Il Vesuvio è diventato un enorme braciere a cielo aperto. Le ore passano e km interi di terra svaniscono, inghiottiti dalle fiamme.
La necessità di raccontare ciò che sta avvenendo nel napoletano è un dovere morale che brucia nel petto di ogni napoletano, così come ardono le fiamme all’interno del Parco Nazionale del Vesuvio.
E’ quasi una settimana che l’intera area protetta del Vesuvio è costantemente martellata da roghi. Le stime sugli ettari andati in fumo sono allarmanti. Se la situazione non sarà ripristinata presto, gran parte del parco non esisterà più.
Le fiamme inizialmente sono partite dalle zone dei comuni compresi tra Ottaviano e Terzigno, poi il vento le ha spostate verso la fascia litoranea, sempre più vicine alle zone abitate. Ormai sono in tanti i comuni colpiti e l’area più colpita è quella tra Ercolano e Boscotrecase.
La coltre di fumo alberga da giorni sul Vesuvio, coprendone la sua maestosità.
Secondo alcuni bollettini ufficiali, la natura dei roghi è dolosa. I roghi sono stati appiccati da uomini consapevoli di ciò che facevano. Il Mattino e il Messaggero hanno riportato la notizia che sarebbero stati utilizzati degli animali per diffondere quanto prima le fiamme. Povere vittime sacrificali, bagnate di liquido infiammabile e arse vive, che in pochi secondi hanno disseminato lingue di fuoco in ben 8 punti diversi. Il Corriere della Sera ha smentito questa notizia.
Il clima secco e arido non ha aiutato le operazioni di spegnimento. E’ opinione diffusa che la macchina degli interventi sia partita con lentezza e i mezzi utilizzati siano insufficienti. Le fiamme sono arrivate a minacciare i centri abitati più prossimi alle fiamme e già numerose sono state le ordinanze di evacuazione.

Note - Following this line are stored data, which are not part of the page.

Lemma find_some_first {A} (f : A -> bool) (l : list A) (x : A) :
  List.find f l = Some x ->
  exists pre post,
    l = pre ++ x :: post /\ f x = true /\ forall e, e ∈ pre -> f e = false.
Proof.
  induction l as [|y l IH]; simpl; [discriminate|].
  destruct (f y) eqn:Hy.
  - intros H. injection H as <-. exists [], l. split_and!; auto.
    intros e He. inversion He.
  - intros H. destruct (IH H) as (pre & post & -> & Hx & Hpre).
    exists (y :: pre), post. split_and!; auto.
    intros e He. apply elem_of_cons in He as [->|He]; auto.
Qed.

Lemma phase_of_line_known text key :
  phase_of_line text = Some key -> key ∈ steps.
Proof.
  unfold phase_of_line.
  destruct (List.find _ PHASE_MAP) as [[k kws]|] eqn:Hfind; [|discriminate].
  apply find_some in Hfind as [Hin _]. simpl. intros H. injection H as <-.
  unfold PHASE_MAP in Hin. simpl in Hin. unfold steps.
  repeat (destruct Hin as [Hin|Hin]; [injection Hin as <- _; set_solver|]).
  contradiction.
Qed.

Lemma phase_of_line_first text key :
  phase_of_line text = Some key ->
  exists pre keywords post,
    PHASE_MAP = pre ++ (key, keywords) :: post
    /\ existsb (fun kw => JS.includes kw (JS.toUpperCase text)) keywords = true
    /\ forall e, e ∈ pre ->
         existsb (fun kw => JS.includes kw (JS.toUpperCase text)) (snd e) = false.
Proof.
  unfold phase_of_line.
  destruct (List.find _ PHASE_MAP) as [[k kws]|] eqn:Hfind; [|discriminate].
  simpl. intros H. injection H as <-.
  destruct (find_some_first _ _ _ Hfind) as (pre & post & Hmap & Hk & Hpre).
  exists pre, kws, post. split_and!; auto.
Qed.

(** X24: a log line either holds no phase keyword and leaves the
    stepper alone, or sets it so that exactly one step is active,
    every step before it is completed and no step after it is marked;
    the active step is the first phase, in the order of the table,
    one of whose keywords occurs in the upper-cased line. *)
Theorem stepper_after_line (text : string) (marks : list mark) :
  (phase_of_line text = None /\ after_line text marks = marks)
  \/ exists i key pre keywords post,
       steps !! i = Some key
       /\ PHASE_MAP = pre ++ (key, keywords) :: post
       /\ existsb (fun kw => JS.includes kw (JS.toUpperCase text)) keywords = true
       /\ (forall e, e ∈ pre ->
           existsb (fun kw => JS.includes kw (JS.toUpperCase text)) (snd e) = false)
       /\ after_line text marks
          = replicate i Completed ++ Active :: replicate (4 - i) Plain.
Proof.
  unfold after_line. destruct (phase_of_line text) as [key|] eqn:Hphase;
    [right|now left].
  pose proof (phase_of_line_known text key Hphase) as Hkey. unfold steps in Hkey.
  destruct (phase_of_line_first text key Hphase) as (pre & kws & post & Hmap & Hk & Hpre).
  assert (Hshape : exists i,
             steps !! i = Some key
             /\ updatePhaseStepper key
                = replicate i Completed ++ Active :: replicate (4 - i) Plain).
  { repeat (apply elem_of_cons in Hkey as [->|Hkey];
            [first [ exists 0; now split | exists 1; now split | exists 2; now split
                   | exists 3; now split | exists 4; now split ]|]).
    inversion Hkey. }
  destruct Hshape as (i & Hi & Hshape).
  exists i, key, pre, kws, post. split_and!; auto.
Qed.

End StepperFacts.
(* ================================================================== *)
(** ** Failures of Read and Write (C5, C6, C7) *)

(** C5: [Read] with a nil destination returns zero bytes and the
    "data pointer was nil" error whatever the options and the fuel; the
    connection is left as it was and there is no cell to write to. *)
Theorem Read_nil_destination
    (T : Type) `{Convertable T} (fuel : nat) (tc : TypedConnection T)
    (opts : option (list ReadOptions)) :
  Read fuel tc None opts
  = Returned {| bytesRead := 0;
                readErr := Some (errors.New "data pointer was nil");
                dataAfter := None;
                connRead := conn tc |}.
Proof. reflexivity. Qed.



(** C7: when [Marshal] fails, [Write] returns zero bytes and the join of
    a fresh error with the cause, and the connection is left as it was:
    nothing is added to what the peer observes. *)
Theorem Write_marshal_failure_sends_nothing
    (T : Type) `{Convertable T} (tc : TypedConnection T) (v : T)
    (partial : list byte) (cause : error) :
  Marshal v = (partial, Some cause) ->
  Write tc v
  = {| count := 0;
       failure := Some (joinError
         [errors.New "could not marshal data to write"; cause]);
       connAfter := conn tc |} /\
  outbox (connAfter (Write tc v)) = outbox (conn tc).
Proof.
  intros Hm. unfold Write. rewrite Hm. split; reflexivity.
Qed.
(** * cora.signal: correlation functions and large-scale-structure fields

    A shallow embedding of [cora/signal/corrfunc.py] and
    [cora/signal/lss.py].

    Conventions of the embedding.
    - A Python/NumPy float is a real number ([R]): arithmetic is exact.
      Rounding and overflow are outside the model.
    - A division whose divisor is zero has no real value.  A Python scalar
      division raises [ZeroDivisionError]; NumPy answers [inf] or [nan].
      Both are explicit outcomes of the model ([Raise ZeroDivisionError],
      [Raise NonFinite]) so that a theorem about a returned value is a
      theorem about a finite float.  [Raise NonFinite] marks a run in which
      NumPy computes an [inf] or a [nan], also where Python itself would
      carry on with it.
    - A one-dimensional array is a [list R], a two-dimensional one a list
      of rows.  Exceptions are values of [exn] carried by [result].
    - Functions of libraries outside the repository (SciPy quadrature
      rules, the Hankel transforms, HEALPix, the particle-mesh kernels of
      [cora.util.pmesh]) are section variables. *)

From Stdlib Require Import String.
From Stdlib Require Import Reals Lra Lia List ZArith Bool Sorted.
From Stdlib Require Import Psatz.
Import ListNotations.

Open Scope R_scope.

(** ** Python outcomes *)

Module Py.

Inductive exn : Type :=
| ZeroDivisionError
| IndexError
| TypeError
| AssertionError
| KeyError
| NotImplementedError
| ValueError (msg : string)
| NonFinite.

Inductive result (A : Type) : Type :=
| Ok (a : A)
| Raise (e : exn).

Arguments Ok {A} a.
Arguments Raise {A} e.

Definition bind {A B : Type} (m : result A) (k : A -> result B) : result B :=
  match m with
  | Ok a => k a
  | Raise e => Raise e
  end.

Definition is_ok {A : Type} (m : result A) : bool :=
  match m with Ok _ => true | Raise _ => false end.

(** [mapM f l] runs [f] over [l] left to right and stops at the first
    exception. *)
Fixpoint mapM {A B : Type} (f : A -> result B) (l : list A) : result (list B) :=
  match l with
  | [] => Ok []
  | x :: xs =>
      bind (f x) (fun y => bind (mapM f xs) (fun ys => Ok (y :: ys)))
  end.

(** [seq[i]] for a Python list: a negative index counts from the end. *)
Definition index {A : Type} (l : list A) (i : Z) : result A :=
  let n := Z.of_nat (length l) in
  let j := if (i <? 0)%Z then (i + n)%Z else i in
  if ((j <? 0) || (n <=? j))%Z then Raise IndexError
  else match nth_error l (Z.to_nat j) with
       | Some a => Ok a
       | None => Raise IndexError
       end.

End Py.

Import Py.

Declare Scope py_scope.
Delimit Scope py_scope with py.
Notation "x <- m ;; k" := (Py.bind m (fun x => k))
  (at level 61, m at next level, right associativity) : py_scope.
Open Scope py_scope.

(** ** State and exceptions

    [SE.t St A] is a computation over a mutable store [St] that returns an [A]
    or raises: the store it leaves is known in both cases. *)

Module SE.

Definition t (St A : Type) : Type := St -> St * result A.

Definition ret {St A : Type} (a : A) : t St A := fun s => (s, Ok a).

Definition bind {St A B : Type} (m : t St A) (k : A -> t St B) : t St B :=
  fun s =>
    match m s with
    | (s', Ok a) => k a s'
    | (s', Raise e) => (s', Raise e)
    end.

Ad alimentare il terrore delle migliaia di persone che vivono alle pendici del vulcano, è la presenza delle discariche, che nel passato, sono state allestite all’interno del parco. Tra le discariche più a rischio, c’è Cava Sari, nei pressi di Terzigno, dove è situata anche una centrale a biogas.
Se le fiamme dovessero giungere in quei siti di sversamento, la pericolosità dei fumi tossici creerebbe un danno ambientale di proporzioni enormi, mettendo a repentaglio la salute di tutti gli abitanti e dell’intero territorio. Alcuni sindaci hanno iniziato la distribuzioni di mascherine, per proteggere i cittadini dai fumi nocivi. L’aria che si respira è pregna di fumo e di polveri sottili, che stanno mettendo a dura prova gli abitanti delle zone limitrofe.
Il Parco Nazionale del Vesuvio, nato nel 1995 per il grande interesse geologico, biologico e storico, rischia di scomparire. La singolarità di questo parco è rappresentata dalla notevole varietà di specie floristiche e faunistiche. Sono infatti presenti 612 specie del mondo vegetale e 227 di quello animale.
L’intero territorio e la struttura stessa del vulcano sono diventati elementi imprescindibili dell’immaginario dei cittadini che vivono in quei territori. Nonostante la nota pericolosità del Vesuvio, questo è diventato il simbolo della cultura partenopea. Un rapporto contrastante di odio e amore.
Gli abitanti dei comuni che sorgono alle pendici del vulcano sono stati colpiti nel profondo. A bruciare non è soltanto la rigogliosa macchia mediterranea, che per decenni ha attirato turisti da tutto il mondo e ispirato grandi poeti del passato, a bruciare è l’orgoglio di chi vive quotidianamente queste terre, troppe volte usurpate e maltrattate dall’incuria e dalla follia umana.
Le autorità non hanno ancora dichiarato lo stato di , nel frattempo le fiamme continuano a bruciare e lo scenario notturno dissimula un’eruzione in atto. Il quadro di queste ultime ore mette in risalto una falla nei piani di emergenza e di azione. Solo in Campania si moltiplicano i casi di incendi dolosi, rendendo complicata la gestione multipla di più punti caldi.